--- Work required ---
Every line with the string "eapply" must be copied from the entries below.
[[ Material supplied, beginning ]]
(* ===== verification/Sample.v ===== *)
(** * A concrete host

    A kernel, a JSON stand-in, two roots and batches on which the theorems
    about deployments are applied and the definitions run. *)
From S2P Require Import Prelude BTree FileSystem FsUtil Text Deploy Together Prune.
#[local] Open Scope Z_scope.

Definition kernel : Kernel := {|
  k_uid := 0; k_gid := 0; k_umask := 18; k_dev := λ _, 1;
  k_readdir := λ l, l;
  k_inherit := λ d mode, (d, mode);
  k_chmod_acl := λ _ d, d;
  k_acl_mode := λ _ mode, mode;
|}.
Lemma kernel_fine : kernel_ok kernel.
Proof. constructor; done. Qed.

#[export] Instance strongly_sorted_dec {A : Type} (R : A → A → Prop) `{∀ x y, Decision (R x y)} (l : list A) :
  Decision (StronglySorted R l).
Proof.
  induction l as [|x l [Hl|Hl]]; [left; constructor| |right; by inversion 1].
  destruct (decide (Forall (R x) l)) as [Hx|Hx]; [left; by constructor|right; by inversion 1].
Defined.
#[export] Instance klt_dec (a b : string) : Decision (klt a b) := decide (kcmp a b = Lt).
#[export] Instance bt_wf_dec (m : list (string * string)) : Decision (bt_wf m) :=
  strongly_sorted_dec klt (bt_keys m).

(** A codec for maps: any injective encoding serves. *)
Definition text_of (m : list (string * string)) : result string (list Z) := Ok [Zpos (encode m)].
Definition parse (text : list Z) : result string (list (string * string)) :=
  match text with
  | [Zpos p] => match decode p with
                | Some m => if decide (bt_wf m) then Ok m else Err "not a map"
                | None => Err "not JSON"
                end
  | _ => Err "not JSON"
  end.
Lemma codec_fine : codec_ok text_of parse.
Proof.
  split.
  - intros m text Hm [= <-]. unfold parse. by rewrite countable.decode_encode, decide_True.
  - intros text m. unfold parse. repeat case_match; intros; by simplify_eq.
Qed.

Definition roots : World :=
  {[ [] := EDir {| m_uid := 0; m_gid := 0; m_mode := 493; m_acl := None; m_default_acl := None |};
     ["persistent"] := EDir {| m_uid := 0; m_gid := 0; m_mode := 493; m_acl := None; m_default_acl := None |} ]}.
Definition secret_value (service name : string) (class : SecretClass) (mode : Z) : ResolvedSecret :=
  {| rs_identifier := service +:+ "." +:+ name; rs_version_id := "1"; rs_service := service;
     rs_class := class; rs_secret := name; rs_contents := [104; 105]; rs_owner := 0; rs_group := 0;
     rs_mode := mode; rs_audit_ssh_user := None; rs_audit_key_names := [] |}.
Definition secret_batch : list ResolvedSecret := [secret_value "web" "key" Service 256].
Definition public_batch : list ResolvedSecret := [secret_value "ssh" "host.pub" PublicInfo 420].
Definition now : string := generation_id 1 1.
Definition never : nat → option string := λ _, None.
Definition fresh_host : Fs := {| fs_world := roots; fs_calls := 0; fs_trace := [] |}.
Definition deployed (fault : nat → option string) :=
  deploy_together kernel fault text_of parse id persistent public_info (Some secret_batch)
    (Some public_batch) now fresh_host.

Definition entries_of_batch (batch : option (list ResolvedSecret)) (d : Deployer)
  : option (list ValidatedSecret) :=
  match validated batch d with Ok entries => entries | Err _ => None end.

Lemma roots_startable : startable persistent public_info now roots.
Proof.
  assert (wf_world roots) as Hwf.
  { intros p c [e He]. unfold roots in *. apply lookup_insert_Some in He as [[E _]|[_ He]].
    { by destruct p. }
    apply lookup_singleton_Some in He as [E _].
    destruct p as [|x p]; [eexists; by rewrite lookup_insert_eq|by destruct p]. }
  assert (pointer (dp_root persistent) roots = None) as HS by reflexivity.
  assert (pointer (dp_root public_info) roots = None) as HP by reflexivity.
  assert (effective (dp_root persistent) (dp_root public_info) roots = None) as HE by reflexivity.
  constructor; try (intros ?; congruence); [done|..].
  - intros q e m. by rewrite HS.
  - intros q e m. by rewrite HE.
Qed.
Lemma roots_apart : apart (dp_root persistent) (dp_root public_info).
Proof. by split. Qed.
Lemma plain_secrets : plain_batch (Some secret_batch).
Proof. by intros ? [= <-] spec ->%list_elem_of_singleton. Qed.
Lemma plain_public : plain_batch (Some public_batch).
Proof. by intros ? [= <-] spec ->%list_elem_of_singleton. Qed.

(** The deployment runs to the end on this host, and at every failure of its
    calls both roots are as before or both are new. *)
Lemma together_atomic_witness :
  is_ok (deployed never).1 = true ∧ ∀ fault,
  spec (either parse (dp_root persistent) (dp_root public_info) now
          (entries_of_batch (Some secret_batch) persistent) (entries_of_batch (Some public_batch) public_info) roots)
    roots
    (deploy_together kernel fault text_of parse id persistent public_info (Some secret_batch)
       (Some public_batch) now)
    (λ r w', either parse (dp_root persistent) (dp_root public_info) now
          (entries_of_batch (Some secret_batch) persistent) (entries_of_batch (Some public_batch) public_info) roots w'
       ∧ ∀ v, r = Ok v →
       new_view parse (dp_root persistent) (dp_root public_info) now
          (entries_of_batch (Some secret_batch) persistent) (entries_of_batch (Some public_batch) public_info) roots w'
       ∧ no_pending (dp_root persistent) w' ∧ no_pending (dp_root public_info) w'
       ∧ v = versions_given parse persistent public_info
               (entries_of_batch (Some secret_batch) persistent)
               (entries_of_batch (Some public_batch) public_info) roots).
Proof.
  split; [vm_compute; reflexivity|]. intros fault.
  exact (together_atomic kernel fault kernel_fine text_of parse id codec_fine (λ _ _ H, H)
    persistent public_info roots_apart now (Some secret_batch) (Some public_batch) _ _ roots
    eq_refl plain_secrets plain_public eq_refl eq_refl roots_startable).
Defined.

Lemma recover_keeps_view_witness :
  steady (dp_root persistent) (dp_root public_info) roots ∧ ∀ fault,
  spec (same_view (dp_root persistent) (dp_root public_info) roots) roots
    (recover kernel fault persistent public_info) (λ r w',
    same_view (dp_root persistent) (dp_root public_info) roots w' ∧ (r = Ok tt →
      no_pending (dp_root persistent) w' ∧ no_pending (dp_root public_info) w'
      ∧ pointer (dp_root public_info) w' = effective (dp_root persistent) (dp_root public_info) roots)).
Proof.
  pose proof (startable_steady _ _ _ _ roots_startable) as Hs. split; [exact Hs|]. intros fault.
  exact (recover_keeps_view kernel fault kernel_fine persistent public_info roots_apart roots Hs).
Defined.

(** Five generations, the second of them active. *)
Definition plain_dir : entry :=
  EDir {| m_uid := 0; m_gid := 0; m_mode := 493; m_acl := None; m_default_acl := None |}.
Definition crowded : World :=
  list_to_map ((λ p, (p, plain_dir)) <$>
    [[]; ["s"]; ["s"; ".generations"]; ["s"; ".generations"; ".staging-old"]]
    ++ ((λ n, ["s"; ".generations"; generation_id n 1]) <$> [1; 2; 3; 4; 5])).
Definition remaining : list string :=
  let '(_, s) := prune_generations kernel never ["s"] (generation_id 2 1)
                   {| fs_world := crowded; fs_calls := 0; fs_trace := [] |} in
  merge_sort newer (children (store ["s"]) (fs_world s)).

Lemma prune_generations_spec_witness :
  remaining = [generation_id 5 1; generation_id 4 1; generation_id 2 1] ∧ ∀ fault,
  okspec crowded (prune_generations kernel fault ["s"] (generation_id 2 1)) (λ _ w', ∃ keep,
    (length keep ≤ RETAINED_GENERATIONS)%nat ∧ generation_id 2 1 ∈ keep
    ∧ (∀ name, generation_dir ["s"] w' name → name ∈ keep)
    ∧ (∀ name, name ∈ keep → ∀ q, in_store ["s"] name q → w' !! q = crowded !! q)
    ∧ (∀ name kept, generation_dir ["s"] crowded name → name ∉ keep → kept ∈ keep →
         kept ≠ generation_id 2 1 → klt name kept)
    ∧ (∀ name, staging_name name → dir_at crowded (store ["s"] ++ [name]) = true →
         dir_at w' (store ["s"] ++ [name]) = false)
    ∧ ∀ q, (∀ name, ¬ in_store ["s"] name q) → w' !! q = crowded !! q).
Proof.
  split; [vm_compute; reflexivity|]. intros fault.
  exact (prune_generations_spec kernel fault kernel_fine ["s"] (generation_id 2 1) crowded eq_refl).
Defined.

(** ** A value named like the versions file

    [validate_name] accepts [.versions.json] as a secret's name, but
    [clone_tree] leaves out every entry of that name, at any depth: the value
    is gone from the next generation that does not redeploy it. *)
Definition batch_a : list ResolvedSecret := [secret_value "web" ".versions.json" Service 256].
Definition batch_b : list ResolvedSecret := [secret_value "web" "key" Service 256].
Definition deploy_on (batch : list ResolvedSecret) (nanos : Z) (w : World) :=
  deploy_together kernel never text_of parse id persistent public_info (Some batch) None
    (generation_id nanos 1) {| fs_world := w; fs_calls := 0; fs_trace := [] |}.
Definition installed_at (name : string) (w : World) : option entry :=
  t ← pointer (dp_root persistent) w; w !! (dp_root persistent ++ t ++ ["web"; "service"; name]).

(** A value called [.versions.json] is installed, and lost by the next deployment. *)
Theorem versions_name_dropped :
  let '(r1, s1) := deploy_on batch_a 1 roots in
  let '(r2, s2) := deploy_on batch_b 2 (fs_world s1) in
  is_ok r1 = true ∧ is_ok r2 = true
  ∧ is_some (installed_at ".versions.json" (fs_world s1)) = true
  ∧ installed_at ".versions.json" (fs_world s2) = None
  ∧ is_some (installed_at "key" (fs_world s2)) = true.
Proof. vm_compute. repeat split. Qed.

(** A service named like a pending pointer is published, and makes every
    later recovery, and with it every later deployment, fail. *)
Definition batch_c : list ResolvedSecret :=
  [secret_value (".current-" +:+ generation_id 7 7) "key" Service 256].
Theorem pointer_service_wedges :
  let '(r1, s1) := deploy_on batch_c 1 roots in
  let '(r2, _) := deploy_on batch_b 2 (fs_world s1) in
  is_ok r1 = true ∧ is_ok r2 = false.
Proof. vm_compute. repeat split. Qed.

(** A tree with a directory and a file is cloned. *)
Definition small_tree : World :=
  <[["a"; "f"] := EFile {| m_uid := 1; m_gid := 2; m_mode := 288; m_acl := Some [2; 0; 0; 0]; m_default_acl := None |} [7]]>
  (<[["b"] := plain_dir]> (<[["a"] := plain_dir]> (<[[] := plain_dir]> ∅))).
Lemma small_wf : wf_world small_tree.
Proof.
  intros p c [e He]. unfold small_tree in *.
  repeat (apply lookup_insert_Some in He as [[E _]|[_ He]];
    [destruct p as [|x [|y [|z p]]]; simplify_eq/=; eexists; reflexivity|]).
  by rewrite lookup_empty in He.
Qed.
Lemma small_modes : modes_ok ["a"] small_tree.
Proof.
  intros q e m He Hm. unfold small_tree in He.
  repeat (apply lookup_insert_Some in He as [[_ <-]|[_ He]];
    [injection Hm as <-; by split|]).
  by rewrite lookup_empty in He.
Qed.

Lemma clone_tree_exact_witness :
  (let '(r, s) := clone_tree kernel never ["a"] ["b"]
       {| fs_world := small_tree; fs_calls := 0; fs_trace := [] |} in
   is_ok r = true ∧ fs_world s !! ["b"; "f"] = small_tree !! ["a"; "f"]) ∧ ∀ fault,
  spec (step_in (under ["b"]) small_tree) small_tree (clone_tree kernel fault ["a"] ["b"]) (λ r w',
    step_in (under ["b"]) small_tree w' ∧ r ≠ Err OutOfFuel
    ∧ (r = Ok tt → ∀ q, q ≠ [] → w' !! (["b"] ++ q) =
         if decide (clean q) then small_tree !! (["a"] ++ q) else None)).
Proof.
  split; [vm_compute; split; reflexivity|]. intros fault.
  apply (clone_tree_exact kernel fault ["a"] ["b"] small_tree kernel_fine small_wf small_modes);
    [by split|reflexivity|].
  intros q Hq. apply eq_None_not_Some. intros [e He]. unfold small_tree in He.
  repeat (apply lookup_insert_Some in He as [[E _]|[_ He]]; [by destruct q|]).
  by rewrite lookup_empty in He.
Defined.
(** C3 (defect in the code).  The claim: the XOR of protocol bytes 2-6 goes
    to protocol position 7 and the sum to position 8.  The statements of
    [turn_on] index the array with the protocol's 1-based numbers: they
    read cells 2..6 (protocol bytes 3-7) and write cells 7 and 8 (protocol
    positions 8 and 9).  So the frame of [turn_on] carries 54 55 at
    positions 7 and 8, where the payload's checksum is 54 AA, and the
    checksum the code did compute sits one position further on. *)
Theorem turn_on_checksum_is_shifted_by_one :
  spec_trailer turn_on_msg = (0x54, 0x55)
  /\ spec_checksum (spec_payload turn_on_msg) = (0x54, 0xAA)
  /\ spec_trailer turn_on_msg <> spec_checksum (spec_payload turn_on_msg)
  /\ (turn_on_msg.[7], turn_on_msg.[8])
     = spec_checksum [turn_on_msg.[2]; turn_on_msg.[3]; turn_on_msg.[4];
                      turn_on_msg.[5]; turn_on_msg.[6]].
Proof.
  repeat split; try reflexivity.
  vm_compute. discriminate.
Qed.
(** What one callback adds to the log. *)
Lemma step_log (s : state) (ev : event) :
  exists l, log (step apiKey s ev) = log s ++ l
            /\ Forall (to_open_session (captures (step apiKey s ev))) l.
Proof.
  destruct ev as [| | | |k f|k|k|k|k|k msg now|id]; cbn [step].
  - destruct (isActive s).
    + exists (release_calls s). split; [apply stopSession_log|apply open_release_calls].
    + exists []. split; [symmetry; apply app_nil_r|constructor].
  - exists (release_calls (set_canvasRef false s)).
    split; [exact (stopSession_log (set_canvasRef false s))|apply open_release_calls].
  - exists []. split; [|constructor]. rewrite app_nil_r.
    destruct (micRequests s); [reflexivity|].
    unfold startSession_granted, drawVisualizer. cbn.
    destruct (canvasRef s); reflexivity.
  - destruct (micRequests s).
    + exists []. split; [symmetry; apply app_nil_r|constructor].
    + eexists. split; [reflexivity|]. repeat constructor.
  - destruct (captures s !! k) as [c|] eqn:Hc;
      [|exists []; split; [symmetry; apply app_nil_r|constructor]].
    destruct (processorConnected c);
      [|exists []; split; [symmetry; apply app_nil_r|constructor]].
    unfold onaudioprocess. destruct (sessionPromise c) as [rs| |] eqn:Hp.
    + exists []. split; [symmetry; apply app_nil_r|constructor].
    + eexists. split; [reflexivity|]. constructor; [|constructor].
      cbn. split; [reflexivity|]. split; [left; reflexivity|]. eauto.
    + eexists. split; [reflexivity|]. repeat constructor.
  - destruct (captures s !! k) as [c|] eqn:Hc;
      [|exists []; split; [symmetry; apply app_nil_r|constructor]].
    destruct (sessionPromise c) as [rs| |] eqn:Hp;
      try (exists []; split; [symmetry; apply app_nil_r|constructor]).
    destruct (fold_send k rs (update_capture k (settle Fulfilled) (onOpen s)))
      as [Hl Hcs].
    exists (map (SendRealtimeInput k mime) rs). split; [exact Hl|].
    rewrite Hcs. cbn. apply open_sends. split; [left; reflexivity|].
    exists (settle Fulfilled c). rewrite list_lookup_alter_eq, Hc. split; reflexivity.
  - destruct (captures s !! k) as [c|] eqn:Hc;
      [|exists []; split; [symmetry; apply app_nil_r|constructor]].
    destruct (sessionPromise c) as [rs| |] eqn:Hp;
      try (exists []; split; [symmetry; apply app_nil_r|constructor]).
    eexists. split; [|apply open_not_ready].
    exact (fold_not_ready rs (update_capture k (settle Rejected) s)).
  - destruct (captures s !! k) as [c|];
      [|exists []; split; [symmetry; apply app_nil_r|constructor]].
    unfold onError. eexists. split.
    + rewrite stopSession_log. cbn. rewrite <- app_assoc. reflexivity.
    + constructor; [exact I|apply open_release_calls].
  - exists []. split; [|constructor]. rewrite app_nil_r.
    destruct (captures s !! k); reflexivity.
  - exists []. split; [|constructor]. rewrite app_nil_r.
    destruct (captures s !! k) as [c|]; [|reflexivity].
    destruct (sessionPromise c), (GeminiService.onmessage msg); reflexivity.
  - exists []. split; [|constructor]. rewrite app_nil_r.
    destruct (existsb (Nat.eqb id) (scheduledFrames s)); reflexivity.
Qed.

Lemma open_step (p0 : promise) (cs cs' : list capture) (e : effect) :
  captures_step p0 cs cs' -> to_open_session cs e -> to_open_session cs' e.
Proof.
  intros Hstep. destruct e; cbn; try exact (fun H => H).
  intros [Hm Hk]. split; [exact Hm|]. eapply settled_step; eassumption.
Qed.

Lemma sends_step (s : state) (ev : event) :
  sends_to_open_sessions s -> sends_to_open_sessions (step apiKey s ev).
Proof.
  unfold sends_to_open_sessions. intros Hs.
  destruct (step_log s ev) as (l & -> & Hl).
  apply Forall_app. split; [|exact Hl].
  eapply Forall_impl; [exact Hs|].
  intros e. apply (open_step (connecting apiKey)). apply step_captures.
Qed.

Lemma sends_run (s : state) (trace : list event) :
  sends_to_open_sessions s -> sends_to_open_sessions (run apiKey s trace).
Proof.
  revert s. induction trace as [|ev trace IH]; intros s Hs; [exact Hs|].
  cbn [run fold_left]. fold (run apiKey (step apiKey s ev) trace).
  apply IH, sends_step, Hs.
Qed.

Lemma rejected_step (cs cs' : list capture) :
  captures_step Rejected cs cs' ->
  Forall (fun c => sessionPromise c = Rejected) cs ->
  Forall (fun c => sessionPromise c = Rejected) cs'.
Proof.
  intros Hstep Hcs. destruct Hstep as [|f k Hf|q k c rs Hc Hp|c Hc].
  - exact Hcs.
  - apply Forall_alter; [exact Hcs|]. intros c _ Hc. rewrite Hf. exact Hc.
  - rewrite Forall_lookup in Hcs. specialize (Hcs k c Hc). cbn in Hcs.
    rewrite Hp in Hcs. discriminate.
  - apply Forall_app. split; [exact Hcs|]. constructor; [exact Hc|constructor].
Qed.

Lemma sent_none (s : state) :
  sends_to_open_sessions s -> all_rejected s -> sent s = [].
Proof.
  unfold sends_to_open_sessions, all_rejected, sent.
  generalize (captures s) as cs. intros cs Hl Hcs.
  induction (log s) as [|e l IH]; [reflexivity|].
  inversion Hl as [|e' l' He Hl']; subst.
  destruct e; try exact (IH Hl'). cbn in He.
  destruct He as (_ & _ & c & Hc & Hp).
  rewrite Forall_lookup in Hcs. specialize (Hcs _ _ Hc). cbn in Hcs.
  rewrite Hp in Hcs. discriminate.
Qed.

End Captures.

(** X17. A settled session promise never changes: once the promise of
    capture [k] is fulfilled or rejected, it stays so through every
    later callback, whatever the trace. *)
Theorem promise_settles_once (apiKey : string) (s : LiveSession.state)
    (trace : list LiveSession.event) (k : nat) (p : LiveSession.promise) :
  settled_at k p (LiveSession.captures s) ->
  settled_at k p (LiveSession.captures (LiveSession.run apiKey s trace)).
Proof. apply settled_run. Qed.

Lemma promise_settles_once_witness :
  settled_at 0 LiveSession.Fulfilled
    (LiveSession.captures
       (LiveSession.run "key"
          (LiveSession.run "key" LiveSession.initial
             (start ++ [LiveSession.SessionOpened 0%nat]))
          [LiveSession.SessionFailed 0%nat; LiveSession.Click;
           LiveSession.SessionClosed 0%nat])).
Proof.
  apply promise_settles_once. split; [left; reflexivity|].
  eexists. split; reflexivity.
Defined.

(** X18. On every trace of callbacks from the initial state, every call
    of [sendRealtimeInput] carries the MIME type of 16 kHz PCM and goes
    to a session whose promise is fulfilled: nothing is ever sent to a
    session that is still connecting or that failed. *)
Theorem sends_only_to_open_sessions (apiKey : string)
    (trace : list LiveSession.event) :
  sends_to_open_sessions (LiveSession.run apiKey LiveSession.initial trace).
Proof. apply sends_run. constructor. Qed.

(** X19. Without an API key no audio ever leaves the component: on
    every trace every session promise is rejected and nothing is sent. *)
Theorem no_key_no_audio (trace : list LiveSession.event) :
  all_rejected (LiveSession.run "" LiveSession.initial trace)
  /\ LiveSession.sent (LiveSession.run "" LiveSession.initial trace) = [].
Proof.
  assert (Hrej : all_rejected (LiveSession.run "" LiveSession.initial trace)).
  { unfold all_rejected.
    assert (H0 : Forall (fun c => LiveSession.sessionPromise c = LiveSession.Rejected)
                   (LiveSession.captures LiveSession.initial)) by constructor.
    revert H0. generalize LiveSession.initial as s.
    induction trace as [|ev trace IH]; intros s Hs; [exact Hs|].
    cbn [LiveSession.run fold_left].
    apply (IH (LiveSession.step "" s ev)).
    eapply rejected_step; [|exact Hs]. apply (step_captures "" s ev). }
  split; [exact Hrej|].
  apply sent_none; [|exact Hrej]. apply sends_run. constructor.
Qed.

Lemma stopSession_error (s : LiveSession.state) :
  LiveSession.error (LiveSession.stopSession s) = LiveSession.error s.
Proof. stop_cases s; reflexivity. Qed.
Lemma paragraphs_wrappers : stripWrappers doc = doc.
Proof. unfold stripWrappers, replaceWith. by do 4 over_paragraphs Hlt (concat (paragraph <$> ps)). Qed.

Lemma paragraphs_lists : handleLists doc = doc.
Proof. unfold handleLists, replaceWith. by do 7 over_paragraphs Hlt (concat (paragraph <$> ps)). Qed.

Lemma paragraphs_anchors : unwrapAnchors doc = doc.
Proof. unfold unwrapAnchors. by over_paragraphs Hlt (concat (paragraph <$> ps)). Qed.

End Paragraphs.

(** *** The paragraph breaks *)

Local Abbreviation breakP := (closeTag "p" ++ [star isSpace] ++ openTag "p").

Lemma not_lt_none (r : regex) (p : char -> bool) (r' : regex) :
  r = One p :: r' -> (∀ c, c ≠ ch "<" -> p c = false) ->
  ∀ c t, c ≠ ch "<" -> matchHere r (c :: t) = None.
Proof. intros -> Hp c t Hc. cbn [matchHere]. by rewrite Hp. Qed.

Ltac not_lt :=
  refine (not_lt_none _ _ _ eq_refl _);
  let c := fresh "c" in let Hc := fresh "Hc" in
  intros c Hc;
  first [ apply isCh_ne; exact Hc | apply isCI_ne; [left; reflexivity | exact Hc] ].

Lemma replace_text (r : regex) (f : list str -> str) (u s : str) :
  (∀ c t, c ≠ ch "<" -> matchHere r (c :: t) = None) -> noChar (ch "<") u ->
  replace r f (u ++ s) = u ++ replace r f s.
Proof. intros Hr Hu. by apply (replace_pass_miss r f (fun c => c ≠ ch "<")). Qed.

Lemma breaks_tail (ps : list str) :
  Forall (noChar (ch "<")) ps ->
  replace breakP (fun _ => [LF; LF]) (lit "</p>" ++ concat (paragraph <$> ps))
  = concat ((fun p => [LF; LF] ++ p) <$> ps) ++ lit "</p>".
Proof.
  induction 1 as [|p ps Hp Hps IH]; [reflexivity|].
  rewrite !fmap_cons. cbn [concat]. unfold paragraph at 1. rewrite <- !app_assoc.
  assert (Hm : ∀ Y, matchHere breakP (lit "</p>" ++ lit "<p>" ++ Y)
                    = Some ([lit "</p><p>"], Y)) by (intros Y; reflexivity).
  rewrite (replace_hit _ _ _ _ (Hm _)) by done. cbn [fst snd]. rewrite <- ?app_assoc.
  f_equal. rewrite replace_text; [|not_lt|done]. by rewrite IH.
Qed.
[[ Material supplied, end ]]
--- Solution ---
  intros [Hm Hk]. split; [exact Hm|]. eapply settled_step; eassumption.
  eapply Forall_impl; [exact Hs|].
    eapply rejected_step; [|exact Hs]. apply (step_captures "" s ev). }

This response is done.